Canvas Components, Controls and more!
ZIMjs at http://zimjs.com is a library of interactive media modules built for and with CreateJS. ZIM provides one-line drag and drop, multiple hitTests, over a dozen components, parallax, responsive design, and much more to help you build with CreateJS.
ZIM was created by Inventor Dan Zen who is a Canadian New Media Awards Programmer and Educator of the Year. Zen has been coding Interactive Media since the critically acclaimed CD Rom, Understanding McLuhan, built in 1995 with Macromedia Director. He then moved on to Flash, building many dozens of Flash apps found in the extensive Dan Zen Museum at http://danzen.com.

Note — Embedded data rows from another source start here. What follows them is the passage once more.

Lemma disk_state_holds V p0 p1 m0 g fs code m :
  let c := two_parts V p0 p1 in
  config_wf c [p0; p1] m0 -> volume p0 + volume p1 <= V - 5 -> geom_wf g ->
  disk_state c [p0; p1] m0 g fs m -> rd m 0 (Z.of_nat (length code)) = code ->
  disk_holds c [set_startLBA p0 3; set_startLBA p1 (3 + volume p0)] g fs code m.
Proof.
  intros c Hc Hsum Hwf [Ht Hf _] Hcode. pose proof (cw_each _ _ _ Hc) as Hp.
  apply Forall_cons in Hp as [Hp0 Hp]. apply Forall_cons in Hp as [Hp1 _].
  destruct Hp0 as (_ & _ & Hv0 & _), Hp1 as (_ & _ & Hv1 & _).
  destruct (two_parts_created V p0 p1) as (Hn & Hcr & _); [lia..|].
  assert (4 + nSectorForArray (numPart c) <= gvolume c) as Hfit.
  { simpl gvolume. change (nSectorForArray (numPart c)) with 1. lia. }
  destruct (gpt_table_headers c [p0; p1] m0 m) as [H1 H2]; [done | simpl; lia | done | done |].
  split; try done.
  - intros c0. rewrite (GPTParse_table (fun _ => true) c c0 [p0; p1] m0 m) by (done || simpl; lia).
    unfold c. by rewrite Hn, Hcr.
  - intros i f fuel Hi Hfuel. eapply read_file_rep; [done | apply Hf | done | done].
  - intros i f Hi. rewrite file_sector_addr. exact (fr_data _ _ _ (fr_core _ _ _ Hf) i f Hi).
  - exact (gt_size _ _ _ Ht).
Qed.

(** ** [mkgpt] *)

Definition mkgpt_fat : FATConfig := MkFATConfig 262140 512 8 false true.
Definition mkgpt_geom : geom := config_geom 1536 mkgpt_fat.

Lemma mkgpt_fat_ok : fat_config_ok mkgpt_fat.
Proof. split; unfold valid_bps, valid_spc; vm_compute; intuition congruence. Qed.

Lemma fixed_guids_wf : guid_wf EFI_SYSTEM_PARTITION /\ guid_wf myDiskID.
Proof. split; solve_guid_wf. Qed.
(* ===== verification/Malloc.v ===== *)
(** * The allocator: [src/tlibc/malloc.c]

    Small requests are served from seven arenas of fixed-size blocks that are cut
    out of pages; a page that is entirely free is kept by its arena or unmapped.
    Larger requests get pages of their own.  The state is the memory of the
    process, the pages that are mapped, the static array [caches] and the counter
    [nalloc].  Pointers are addresses and the null pointer is 0, so the links of
    the free lists live in the blocks themselves, where the user's bytes were. *)
From Stdlib Require Import ZArith Lia.
From stdpp Require Import base tactics list numbers list_numbers strings.
From S2P Require Import Prelude Memory.
Open Scope Z_scope.

Definition PGSIZE : Z := 4096.
Definition MAGIC : Z := 0x55aa.

(** ** The operating system

    [os_mmap mapped len] is the address that [mmap(NULL, len, ...)] returns when
    the pages [mapped] are in use, [None] for [MAP_FAILED].  A mapping is made of
    unused pages of the user half of the address space, and a mapping of length 0
    is refused.  [caches_addr] is the address of the static array [caches].
    [debug] tells whether the file was compiled with [__DEBUG__]. *)
Class Os : Type := {
  os_mmap : (Z -> bool) -> Z -> option Z;
  caches_addr : Z;
  debug : bool;
  os_mmap_ok : forall mapped len p, os_mmap mapped len = Some p ->
    0 < len /\ 0 < p /\ p mod PGSIZE = 0 /\ p + len <= 2 ^ 47 /\
    (forall q, p <= q < p + len -> mapped (q / PGSIZE) = false);
  caches_addr_ok : 0 < caches_addr < 2 ^ 47;
}.

(** ** State *)

Record arena : Type := MkArena { freelist : Z; idlepage : Z; block_size : Z }.
Definition sizeof_arena : Z := 24.

Record mstate : Type := MkMem {
  mem : image; mapped : Z -> bool; caches : list arena; nalloc : Z }.

(** [struct page_header]; [alloc_size] shares the storage of [fl]. *)
Definition page_header : layout :=
  [("are", 8); ("first", 8); ("last", 8); ("avail", 2); ("magic", 2); ("total", 2); ("pad", 2)]%string.
Definition sizeof_header : Z := 32.
Definition h_are : Z := 0.
Definition h_fl : Z := 8.
Definition h_alloc_size : Z := 8.
Definition h_avail : Z := 24.
Definition h_magic : Z := 26.
Definition h_total : Z := 28.
(** [struct freelist] *)
Definition fl_first : Z := 0.
Definition fl_last : Z := 8.

Example page_header_layout :
  sizeof page_header = sizeof_header /\ offsetof page_header "are" = h_are /\
  offsetof page_header "first" = h_fl + fl_first /\ offsetof page_header "last" = h_fl + fl_last /\
  offsetof page_header "avail" = h_avail /\ offsetof page_header "magic" = h_magic /\
  offsetof page_header "total" = h_total.
Proof. repeat split. Qed.

Definition initial_caches : list arena :=
  MkArena 0 0 <$> [16; 32; 64; 128; 256; 512; 1024].
Definition ncaches : nat := 7.

(** ** Accesses *)

Definition with_mem (f : image -> image) (s : mstate) : mstate :=
  MkMem (f (mem s)) (mapped s) (caches s) (nalloc s).
Definition with_mapped (f : Z -> bool) (s : mstate) : mstate :=
  MkMem (mem s) f (caches s) (nalloc s).
Definition with_caches (f : list arena -> list arena) (s : mstate) : mstate :=
  MkMem (mem s) (mapped s) (f (caches s)) (nalloc s).
Definition with_nalloc (n : Z) (s : mstate) : mstate :=
  MkMem (mem s) (mapped s) (caches s) n.

(** The pages of the [n] bytes at [a]. *)
Definition pages_of (a n : Z) : list Z := seqZ (a / PGSIZE) ((a + n - 1) / PGSIZE - a / PGSIZE + 1).
Definition accessible (s : mstate) (a n : Z) : bool :=
  (n <=? 0) || forallb (mapped s) (pages_of a n).

Definition load (n a : Z) : cmd mstate Z :=
  fun s => if accessible s a n then Done (ld n (mem s) a, s) else Fault.
Definition store (n a v : Z) : cmd mstate unit :=
  fun s => if accessible s a n then Done (tt, with_mem (fun m => wr m a (le n v)) s) else Fault.
Definition memset (a v n : Z) : cmd mstate unit :=
  fun s => if accessible s a n then Done (tt, with_mem (fun m => fill m a n (u8 v)) s) else Fault.
Definition memcpy (d s n : Z) : cmd mstate unit :=
  fun t =>
    if accessible t d n && accessible t s n && ((d + n <=? s) || (s + n <=? d) || (n =? 0))
    then Done (tt, with_mem (fun m => copy m d s n) t) else Fault.

Section Allocator.
Context {os : Os}.

Definition MyAssert (b : bool) : cmd mstate unit := if debug then c_assert b else mret tt.

(** [&caches[i]], and back. *)
Definition arena_ptr (i : nat) : Z := caches_addr + sizeof_arena * Z.of_nat i.
Definition arena_index (are : Z) : nat := Z.to_nat ((are - caches_addr) / sizeof_arena).
Definition get_arena (are : Z) : cmd mstate arena := fun s =>
  match caches s !! arena_index are with
  | Some a => if are =? arena_ptr (arena_index are) then Done (a, s) else Fault
  | None => Fault
  end.
Definition update (f : mstate -> mstate) : cmd mstate unit := fun s => Done (tt, f s).
Definition put_arena (are : Z) (a : arena) : cmd mstate unit :=
  get_arena are ;; update (with_caches <[arena_index are := a]>).
Definition set_freelist (are p : Z) : cmd mstate unit :=
  a ← get_arena are; put_arena are (MkArena p (idlepage a) (block_size a)).
Definition set_idlepage (are p : Z) : cmd mstate unit :=
  a ← get_arena are; put_arena are (MkArena (freelist a) p (block_size a)).

(** ** Pages *)

Definition mmap (len : Z) : cmd mstate Z := fun s =>
  match os_mmap (mapped s) len with
  | None => Done (-1, s)
  | Some p =>
      Done (p, with_mem (fun m => fill m p len 0)
                 (with_mapped (fun q => (p / PGSIZE <=? q) && (q <=? (p + len - 1) / PGSIZE) || mapped s q) s))
  end.

(** An address that is not a multiple of the page size and the length 0 are
    refused without an effect. *)
Definition munmap (p len : Z) : cmd mstate unit := fun s =>
  if (p mod PGSIZE =? 0) && (0 <? len) then
    Done (tt, with_mapped (fun q => mapped s q && negb ((p / PGSIZE <=? q) && (q <=? (p + len - 1) / PGSIZE))) s)
  else Done (tt, s).

Definition alloc_page (pages : Z) : cmd mstate Z :=
  update (fun s => with_nalloc (u64 (nalloc s + u64 (pages * PGSIZE))) s) ;;
  ret ← mmap (u64 (pages * PGSIZE));
  if ret =? -1 then mret 0 else mret ret.

Definition free_page (pt pages : Z) : cmd mstate unit := munmap pt (u64 (pages * PGSIZE)).

(** ** Free lists; a [struct block] is its pointer [next] *)

Definition freelist_init (fl : Z) : cmd mstate unit :=
  store 8 (fl + fl_last) 0 ;; store 8 (fl + fl_first) 0.

Definition freelist_free (fl blk : Z) : cmd mstate unit :=
  first ← load 8 (fl + fl_first);
  store 8 blk first ;;
  first' ← load 8 (fl + fl_first);
  (if first' =? 0 then
     last ← load 8 (fl + fl_last);
     MyAssert (last =? 0) ;;
     store 8 (fl + fl_last) blk
   else mret tt) ;;
  store 8 (fl + fl_first) blk.

Definition freelist_alloc (fl : Z) : cmd mstate Z :=
  ret ← load 8 (fl + fl_first);
  if ret =? 0 then mret ret else
  last ← load 8 (fl + fl_last);
  (if last =? ret then
     next ← load 8 ret;
     MyAssert (next =? 0) ;;
     store 8 (fl + fl_last) 0
   else mret tt) ;;
  next ← load 8 ret;
  store 8 (fl + fl_first) next ;;
  mret ret.

(** ** Arenas *)

(** [while (offset < sizeof(struct page_header)) offset += bsize;] *)
Fixpoint skip_header (fuel : nat) (bsize offset : Z) : cmd mstate Z :=
  if offset <? sizeof_header then
    match fuel with
    | O => c_diverge
    | S fuel' => skip_header fuel' bsize (u64 (offset + bsize))
    end
  else mret offset.

(** The loop that puts the blocks of a page on its free list. *)
Fixpoint carve (fuel : nat) (page bsize offset : Z) : cmd mstate unit :=
  if offset <? PGSIZE then
    match fuel with
    | O => c_diverge
    | S fuel' =>
        store 8 (page + offset) 0 ;;
        freelist_free (page + h_fl) (page + offset) ;;
        avail ← load 2 (page + h_avail);
        store 2 (page + h_avail) (u16 (avail + 1)) ;;
        carve fuel' page bsize (u64 (offset + bsize))
    end
  else mret tt.

Definition page_header_init (are page : Z) : cmd mstate unit :=
  MyAssert (page mod PGSIZE =? 0) ;;
  a ← get_arena are;
  offset ← skip_header 4096 (block_size a) 0;
  store 8 (page + h_are) are ;;
  store 2 (page + h_magic) MAGIC ;;
  store 2 (page + h_avail) 0 ;;
  freelist_init (page + h_fl) ;;
  carve 4096 page (block_size a) offset ;;
  avail ← load 2 (page + h_avail);
  MyAssert (1 <? avail) ;;
  store 2 (page + h_total) avail.

(** The first part of [arena_alloc]: make [are->idlepage] a page. *)
Definition arena_page (are : Z) : cmd mstate bool :=
  a ← get_arena are;
  if idlepage a =? 0 then
    page ← alloc_page 1;
    if page =? 0 then mret false else
    page_header_init are page ;;
    set_idlepage are page ;;
    mret true
  else mret true.

(** Its second part: seize the blocks of the idle page. *)
Definition arena_seize (are : Z) : cmd mstate unit :=
  a ← get_arena are;
  let ph := idlepage a in
  MyAssert (ph mod PGSIZE =? 0) ;;
  magic ← load 2 (ph + h_magic);
  MyAssert (magic =? MAGIC) ;;
  ph_are ← load 8 (ph + h_are);
  MyAssert (ph_are =? are) ;;
  avail ← load 2 (ph + h_avail);
  MyAssert (0 <? avail) ;;
  store 2 (ph + h_avail) 0 ;;
  last ← load 8 (ph + h_fl + fl_last);
  store 8 last (freelist a) ;;
  first ← load 8 (ph + h_fl + fl_first);
  set_freelist are first ;;
  freelist_init (ph + h_fl) ;;
  set_idlepage are 0.

(** Its last part: take the first block. *)
Definition arena_pop (are : Z) : cmd mstate Z :=
  a ← get_arena are;
  let ret := freelist a in
  next ← load 8 ret;
  set_freelist are next ;;
  mret ret.

Definition arena_alloc (are : Z) : cmd mstate Z :=
  a ← get_arena are;
  if freelist a =? 0 then
    ok ← arena_page are;
    if negb ok then mret 0 else
    arena_seize are ;;
    arena_pop are
  else arena_pop are.

Definition arena_add_idle (are ph : Z) : cmd mstate unit :=
  MyAssert (ph mod PGSIZE =? 0) ;;
  magic ← load 2 (ph + h_magic);
  MyAssert (magic =? MAGIC) ;;
  ph_are ← load 8 (ph + h_are);
  MyAssert (ph_are =? are) ;;
  avail ← load 2 (ph + h_avail);
  MyAssert (0 <? avail) ;;
  a ← get_arena are;
  if negb (idlepage a =? 0) then free_page ph 1 else set_idlepage are ph.

Definition malloc_fini : cmd mstate unit :=
  c_for ncaches 0 (fun i =>
    a ← get_arena (arena_ptr (Z.to_nat i));
    if negb (idlepage a =? 0) then free_page (idlepage a) 1 else mret tt).

(** ** The interface *)

(** [while (are->block_size < size) are++;] *)
Fixpoint find_arena (fuel : nat) (are size : Z) : cmd mstate Z :=
  a ← get_arena are;
  if block_size a <? size then
    match fuel with
    | O => c_diverge
    | S fuel' =>
        MyAssert (are + sizeof_arena <? arena_ptr ncaches) ;;
        find_arena fuel' (are + sizeof_arena) size
    end
  else mret are.

Definition mymalloc (size : Z) : cmd mstate Z :=
  if 1024 <? size then
    let size := u64 (size + sizeof_header) in
    let pages := u64 (size + PGSIZE - 1) / PGSIZE in
    ret ← alloc_page pages;
    if ret =? 0 then mret 0 else
    store 8 (ret + h_are) 0 ;;
    store 8 (ret + h_alloc_size) (u64 (pages * PGSIZE)) ;;
    store 2 (ret + h_magic) MAGIC ;;
    mret (ret + sizeof_header)
  else
    are ← find_arena ncaches (arena_ptr 0) size;
    arena_alloc are.

Definition cpp_alloc (size : Z) : cmd mstate Z :=
  if 1024 <? size then alloc_page (u64 (size + (PGSIZE - 1)) / PGSIZE)
  else mymalloc size.

Definition block_to_page (block : Z) : Z := block - block mod PGSIZE.

Definition myfree (pt : Z) : cmd mstate unit :=
  if pt =? 0 then mret tt else
  let ph := block_to_page pt in
  magic ← load 2 (ph + h_magic);
  if negb (magic =? MAGIC) then c_abort else
  are ← load 8 (ph + h_are);
  if are =? 0 then
    alloc_size ← load 8 (ph + h_alloc_size);
    free_page ph (alloc_size / PGSIZE)
  else
    avail ← load 2 (ph + h_avail);
    store 2 (ph + h_avail) (u16 (avail + 1)) ;;
    freelist_free (ph + h_fl) pt ;;
    avail ← load 2 (ph + h_avail);
    total ← load 2 (ph + h_total);
    if avail =? total then
      are ← load 8 (ph + h_are);
      arena_add_idle are ph
    else mret tt.

Definition cpp_free (pt size : Z) : cmd mstate unit :=
  if 1024 <? size then
    MyAssert (pt mod PGSIZE =? 0) ;;
    if negb (pt =? 0) then free_page pt (u64 (size + PGSIZE - 1) / PGSIZE) else mret tt
  else myfree pt.

Definition myrealloc (pt size : Z) : cmd mstate Z :=
  if pt =? 0 then mymalloc size else
  let ph := block_to_page pt in
  magic ← load 2 (ph + h_magic);
  MyAssert (magic =? MAGIC) ;;
  are ← load 8 (ph + h_are);
  if are =? 0 then
    alloc_size ← load 8 (ph + h_alloc_size);
    if size <=? u64 (alloc_size - sizeof_header) then mret pt else
    newpt ← mymalloc size;
    if newpt =? 0 then mret 0 else
    alloc_size ← load 8 (ph + h_alloc_size);
    memcpy newpt pt (u64 (alloc_size - sizeof_header)) ;;
    myfree pt ;;
    mret newpt
  else
    a ← get_arena are;
    if size <=? block_size a then mret pt else
    newpt ← mymalloc size;
    if newpt =? 0 then mret 0 else
    a ← get_arena are;
    memcpy newpt pt (block_size a) ;;
    myfree pt ;;
    mret newpt.

(** The functions that replace the C library's with [__HOOK__]. *)
Definition malloc (size : Z) : cmd mstate Z := mymalloc size.
Definition free (pt : Z) : cmd mstate unit := myfree pt.
Definition realloc (pt size : Z) : cmd mstate Z := myrealloc pt size.
Definition calloc (nmemb size : Z) : cmd mstate Z :=
  let total := u64 (nmemb * size) in
  ret ← mymalloc total;
  (if negb (ret =? 0) then memset ret 0 total else mret tt) ;;
  mret ret.
Definition reallocarray (pt nmemb size : Z) : cmd mstate Z :=
  let total := u64 (nmemb * size) in
  myrealloc pt total.
End Allocator.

Here are Zen’s thoughts on using CreateJS to build ZIM:
For over twenty years, tool-makers and developers have been honing Interactive Media so I was delighted and relieved to find all the necessities in CreateJS. Subtle but important features like mouseChildren, localToGlobal, etc. are all there. We even got some nice improvements like using on() instead of the notoriously lengthy addEventListener(). The CreateJS team also looks out for us with respect to performance by separating out stage updates and bounds settings.
document.getElementById('rect').style.transform="rotate(" + num + "deg)";
here is rotating an object in CreateJS:
rect.rotation = num;
CreateJS and in particular, EaselJS gives us a Display List which is the foundation for Interactive Media like we had in Flash (or a Scene Graph in gaming, Document Object Model (DOM) in HTML). Since CreateJS works on the Canvas, I have taken to calling it the Bitmap Object Model or BOM. Containers, Bitmaps, Text, Shapes, etc. along with a robust Event model are all provided. However, we are missing the components found in Flash. Not only that, I had built up a library of 190 custom classes in Flash before moving over to CreateJS.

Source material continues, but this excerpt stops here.